Data annotation is one of the main pillars of Artificial Intelligence and Machine Learning development, and as an essential part of most processes related to those developments, it must be properly handled in order to make valuable and trustworthy results. Selecting the right tool which is adjusted to your/your company’s needs on a high percentage becomes a challenging choice because there are numerous tools available on the market, with different features and performances. Before incorporating the data in Machine Learning model training you must prepare it in order to get a respectful data outcome which is highly valuable and suitable for further processing. Data annotation tools that I had a chance to work with and collaborate with companies that provide those services are:
Tasq.ai – An absolute champion in delivering high-value service and data outcomes through an undisturbed workflow.
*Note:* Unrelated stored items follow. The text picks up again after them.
(* ===== verification/Metrics.v ===== *)
(** The storage metrics of [crates/storage/src/lib.rs]: two atomics and the watch
    channel on which they are published.

    The counter is updated and published by two threads, the caller of the backend and
    its writer, so each function is the list of its atomic steps; the two loads of
    [storage_metrics_snapshot] go to registers of the thread.  The watch channel keeps
    the last value sent; the module holds a receiver, so a send always takes effect. *)
From S2P Require Import Prelude Events.

(** [Utc.timestamp_opt(secs, 0).single()]: the instant of a number of seconds, if chrono
    can represent it. *)
Class EpochTime := { timestamp_opt : Z -> option instant }.

Record StorageMetrics := { sm_backlog_count : Z; sm_last_flush_at : option instant }.

#[export] Instance StorageMetrics_eq_dec : EqDecision StorageMetrics.
Proof. solve_decision. Defined.

Section metrics.
Context `{Chrono} `{EpochTime}.

(** [STORAGE_BACKLOG], [LAST_FLUSH_AT_EPOCH] and the value of [METRICS_CH]. *)
Record atomics := {
  storage_backlog : Z;
  last_flush_at_epoch : Z;
  metrics_ch : StorageMetrics
}.

(** What [storage_metrics_snapshot] makes of the values it loaded. *)
Definition snapshot_of (secs backlog : Z) : StorageMetrics := {|
  sm_backlog_count := backlog;
  sm_last_flush_at := if 0 <? secs then timestamp_opt secs else None |}.

Definition atomics_new : atomics := {|
  storage_backlog := 0; last_flush_at_epoch := 0; metrics_ch := snapshot_of 0 0 |}.

(** An atomic step of a thread, and its registers. *)
Inductive mop :=
  | MAdd
  | MSub
  | MStoreFlush (t : instant)
  | MLoadFlush
  | MLoadBacklog
  | MPublish.

Record registers := { reg_secs : Z; reg_backlog : Z }.
Definition registers_new : registers := {| reg_secs := 0; reg_backlog := 0 |}.

Definition publish_metrics : list mop := [MLoadFlush; MLoadBacklog; MPublish].
Definition inc_backlog : list mop := MAdd :: publish_metrics.
Definition dec_backlog : list mop := MSub :: publish_metrics.
Definition set_last_flush (t : instant) : list mop := MStoreFlush t :: publish_metrics.

Definition mop_step (r : registers) (a : atomics) (o : mop) : registers * atomics :=
  match o with
  | MAdd => (r, {| storage_backlog := u64_add (storage_backlog a) 1;
      last_flush_at_epoch := last_flush_at_epoch a; metrics_ch := metrics_ch a |})
  | MSub => (r, {| storage_backlog := uw 64 (storage_backlog a - 1);
      last_flush_at_epoch := last_flush_at_epoch a; metrics_ch := metrics_ch a |})
  | MStoreFlush t => (r, {| storage_backlog := storage_backlog a;
      last_flush_at_epoch := timestamp_secs t; metrics_ch := metrics_ch a |})
  | MLoadFlush => ({| reg_secs := last_flush_at_epoch a; reg_backlog := reg_backlog r |}, a)
  | MLoadBacklog => ({| reg_secs := reg_secs r; reg_backlog := storage_backlog a |}, a)
  | MPublish => (r, {| storage_backlog := storage_backlog a;
      last_flush_at_epoch := last_flush_at_epoch a;
      metrics_ch := snapshot_of (reg_secs r) (reg_backlog r) |})
  end.

(** The net change an atomic step makes to the counter. *)
Definition mop_net (o : mop) : Z := match o with MAdd => 1 | MSub => -1 | _ => 0 end.
Definition mops_net (l : list mop) : Z := zsum (map mop_net l).


Lemma mop_step_counts r a o n :
  storage_backlog a = uw 64 n -> storage_backlog (mop_step r a o).2 = uw 64 (n + mop_net o).
Proof.
  intros Ha. destruct o; cbn; rewrite Ha, ?Z.add_0_r; try done.
  - unfold u64_add. by rewrite uw_add_l.
  - replace (uw 64 n - 1) with (uw 64 n + -1) by lia. by rewrite uw_add_l.
Qed.

Lemma inc_net : mops_net inc_backlog = 1.
Proof. done. Qed.
Lemma dec_net : mops_net dec_backlog = -1.
Proof. done. Qed.
Lemma flush_net t : mops_net (set_last_flush t) = 0.
Proof. done. Qed.
Lemma mops_net_app l k : mops_net (l ++ k) = mops_net l + mops_net k.
Proof. unfold mops_net. by rewrite map_app, zsum_app. Qed.
End metrics.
Our image annotation tool was the first one that met all expectations regarding data complexity and its processing. Also, we offer a wide range of data annotation and related services.
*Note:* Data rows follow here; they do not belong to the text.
(* ===== verification/Writers.v ===== *)
(** The background writers of the storage backends: [background_writer] of
    [crates/storage/src/sqlite3.rs] and [background_writer_with_conn] of [duckdb.rs].

    A writer is a step function over the commands it receives.  The databases are third
    party: each is an interface with what the code calls and the documented behaviour of
    transactions as laws.  [Utc::now()] comes with the command.  An [expect] that fails
    ends the writer thread. *)
From S2P Require Import Prelude Events Records SnapshotBus CompactEvents PipelineTypes.
From S2P Require Import Metrics Codec.

(** ** Rows and tables *)
Inductive table_row (T B : Type) :=
  | RawEvents (r : raw_row T)
  | ActivityRecords (r : record_row T)
  | RawEnvelopes (r : envelope_row T B)
  | CompactEvents (r : compact_row T)
  | RecentTransitions (r : transition_row T).
Arguments RawEvents {T B} r.
Arguments ActivityRecords {T B} r.
Arguments RawEnvelopes {T B} r.
Arguments CompactEvents {T B} r.
Arguments RecentTransitions {T B} r.

(** The rows a command inserts. *)
Definition command_rows `{Json} `{Columns T B} (c : StorageCommand) : list (table_row T B) :=
  match c with
  | StRawEvent e => [RawEvents (encode_raw_event e)]
  | StRecord r => [ActivityRecords (encode_record r)]
  | StEnvelope e => [RawEnvelopes (encode_envelope e)]
  | StCompactEvents l => map (fun ce => CompactEvents (encode_compact ce)) l
  | StTransition t => [RecentTransitions (encode_transition t)]
  | StShutdown => []
  end.

Definition rows_of `{Json} `{Columns T B} (cs : list StorageCommand) : list (table_row T B) :=
  cs ≫= command_rows.

Lemma rows_of_app `{Json} `{Columns T B} cs cs' : rows_of (cs ++ cs') = rows_of cs ++ rows_of cs'.
Proof. apply bind_app. Qed.

Lemma rows_of_one `{Json} `{Columns T B} c : rows_of [c] = command_rows c.
Proof. apply app_nil_r. Qed.

(** What a writer does to the rest of the program while it handles a command. *)
Inductive wout :=
  | WHealth (msg : string)
  | WMetric (o : mop).

Definition wout_health (l : list wout) : list string :=
  omap (fun o => match o with WHealth m => Some m | _ => None end) l.
Definition wout_metrics (l : list wout) : list mop :=
  omap (fun o => match o with WMetric m => Some m | _ => None end) l.

Lemma wout_health_app l k : wout_health (l ++ k) = wout_health l ++ wout_health k.
Proof. apply omap_app. Qed.
Lemma wout_health_metrics l : wout_health (map WMetric l) = [].
Proof. by induction l. Qed.

Inductive wstatus := Running | Ended | Panicked.
#[export] Instance wstatus_eq_dec : EqDecision wstatus.
Proof. solve_decision. Defined.

(** A storage backend's writer, for the code that talks to it. *)
Class Writer (W : Type) := {
  writer_step : W -> instant * StorageCommand -> W * list wout;
  writer_status : W -> wstatus
}.

(** A running writer handles a command with one decrement of the backlog, unless it
    panics, and ends on [Shutdown], without one, and on nothing else. *)
Class WriterLaws (W : Type) `{Writer W} : Prop := {
  step_handles w now cmd : writer_status w = Running -> cmd <> StShutdown ->
    let r := writer_step w (now, cmd) in
    writer_status r.1 <> Ended /\
    mops_net (wout_metrics r.2)
      = (if decide (writer_status r.1 = Panicked) then 0 else -1) /\
    (length (wout_metrics r.2) <= 8)%nat;
  step_shutdown w now : writer_status w = Running ->
    let r := writer_step w (now, StShutdown) in
    writer_status r.1 = Ended /\ mops_net (wout_metrics r.2) = 0 /\
    (length (wout_metrics r.2) <= 8)%nat
}.

Lemma wout_metrics_app l k : wout_metrics (l ++ k) = wout_metrics l ++ wout_metrics k.
Proof. apply omap_app. Qed.
Lemma wout_metrics_map l : wout_metrics (map WMetric l) = l.
Proof. induction l as [|o l IH]; [done|]. cbn. f_equal. exact IH. Qed.

Lemma next_mod z : (z + 1) mod 100 <> 0 -> (z + 1) mod 100 = z mod 100 + 1.
Proof.
  pose proof (Z.mod_pos_bound z 100). pose proof (Z.add_mod z 1 100).
  rewrite (Z.mod_small 1 100) in * by lia. intros Hm.
  destruct (decide (z mod 100 = 99)) as [He|He].
  - rewrite He in *. change ((99 + 1) mod 100) with 0 in *. lia.
  - rewrite (Z.mod_small (z mod 100 + 1)) in * by lia. lia.
Qed.

(** ** SQLite *)
Module Sqlite.

(** What the writer uses of rusqlite, on connections [C] and rows [R]: [tx.execute] of
    an INSERT and [tx.commit], with the text of the error if they fail, and
    [conn.transaction]; and views of the state: the rows other connections read, the
    rows of the transaction, and whether one is open. *)
Class Database (C R : Type) := {
  tx_execute : C -> R -> C * option string;
  tx_commit : C -> C * option string;
  conn_transaction : C -> option C;
  committed : C -> list R;
  tx_rows : C -> list R;
  in_tx : C -> bool
}.

(** A statement that succeeds adds its row to the transaction and a commit that
    succeeds adds the transaction to the database; whatever fails may lose rows of the
    transaction, never rows of the database, and neither invents any. *)
Class DatabaseLaws (C R : Type) `{Database C R} : Prop := {
  execute_ok c r c' : tx_execute c r = (c', None) ->
    committed c' ++ tx_rows c' = (committed c ++ tx_rows c) ++ [r] /\
    committed c `prefix_of` committed c';
  execute_tx c r c' : tx_execute c r = (c', None) -> in_tx c = true ->
    in_tx c' = true /\ committed c' = committed c;
  execute_err c r c' e : tx_execute c r = (c', Some e) ->
    committed c' ++ tx_rows c' `sublist_of` committed c ++ tx_rows c /\
    committed c `prefix_of` committed c';
  commit_ok c c' : tx_commit c = (c', None) ->
    committed c' = committed c ++ tx_rows c /\ tx_rows c' = [];
  commit_err c c' e : tx_commit c = (c', Some e) ->
    committed c' ++ tx_rows c' `sublist_of` committed c ++ tx_rows c /\
    committed c `prefix_of` committed c';
  begin_ok c c' : conn_transaction c = Some c' ->
    committed c' = committed c /\ tx_rows c' = [] /\ in_tx c' = true
}.

Section writer.
Context `{Json} `{Rfc3339} {C : Type} `{Database C (table_row string Z)}.

Record writer := { w_conn : C; w_count : Z; w_status : wstatus }.

(** [None] for [Ok]; a batch of compact events stops at the first error. *)
Fixpoint execute_until_error (c : C) (rows : list (table_row string Z)) : C * option string :=
  match rows with
  | [] => (c, None)
  | r :: rows =>
      match tx_execute c r with
      | (c, Some e) => (c, Some e)
      | (c, None) => execute_until_error c rows
      end
  end.

Definition execute_command (c : C) (cmd : StorageCommand) : C * option string :=
  match cmd with
  | StRawEvent e => tx_execute c (RawEvents (encode_raw_event e))
  | StRecord r => tx_execute c (ActivityRecords (encode_record r))
  | StEnvelope env => tx_execute c (RawEnvelopes (encode_envelope env))
  | StCompactEvents events =>
      execute_until_error c (map (fun ce => CompactEvents (encode_compact ce)) events)
  | StTransition t => tx_execute c (RecentTransitions (encode_transition t))
  | StShutdown => (c, None)
  end.

Definition report (prefix : string) (e : option string) : list wout :=
  match e with Some e => [WHealth (prefix +:+ e)] | None => [] end.

(** An iteration of the loop for a command other than [Shutdown]. *)
Definition handle_command (w : writer) (now : instant) (cmd : StorageCommand)
    : writer * list wout :=
  let '(conn, result) := execute_command (w_conn w) cmd in
  let out := report "db write error: " result in
  let count := i32_add (w_count w) 1 in
  if Z.rem count 100 =? 0 then
    let '(conn, committed) := tx_commit conn in
    let out := out ++ report "db commit error: " committed
      ++ map WMetric (set_last_flush now) in
    match conn_transaction conn with
    | Some conn =>
        ({| w_conn := conn; w_count := count; w_status := Running |},
         out ++ map WMetric dec_backlog)
    | None => ({| w_conn := conn; w_count := count; w_status := Panicked |}, out)
    end
  else ({| w_conn := conn; w_count := count; w_status := Running |},
        out ++ map WMetric dec_backlog).

(** After the loop. *)
Definition finish (w : writer) (now : instant) : writer * list wout :=
  let '(conn, committed) := tx_commit (w_conn w) in
  ({| w_conn := conn; w_count := w_count w; w_status := Ended |},
   report "db final commit error: " committed ++ map WMetric (set_last_flush now)).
Heartex – They are using already prepared and pre-trained model data to annotate the tasks automatically or simply costume one through SDK. Automated annotations can boost annotators’ work effectiveness and save time for more complex tasks. The platform is based on Active Learning algorithms, which are selecting diverse data information and annotations from numerous unlabeled data. The combination of Machine learning and Active Learning algorithms enables this platform to automatically labels up to 95% of datasets included.
CVAT – Became popular because of its performance in labeling millions of objects which contain different properties. It also supports collaborative work, so members of the team can work together on the same project, regardless of their location. Users commonly used this feature and they create a public task, so others can join in and split the responsibilities in project development.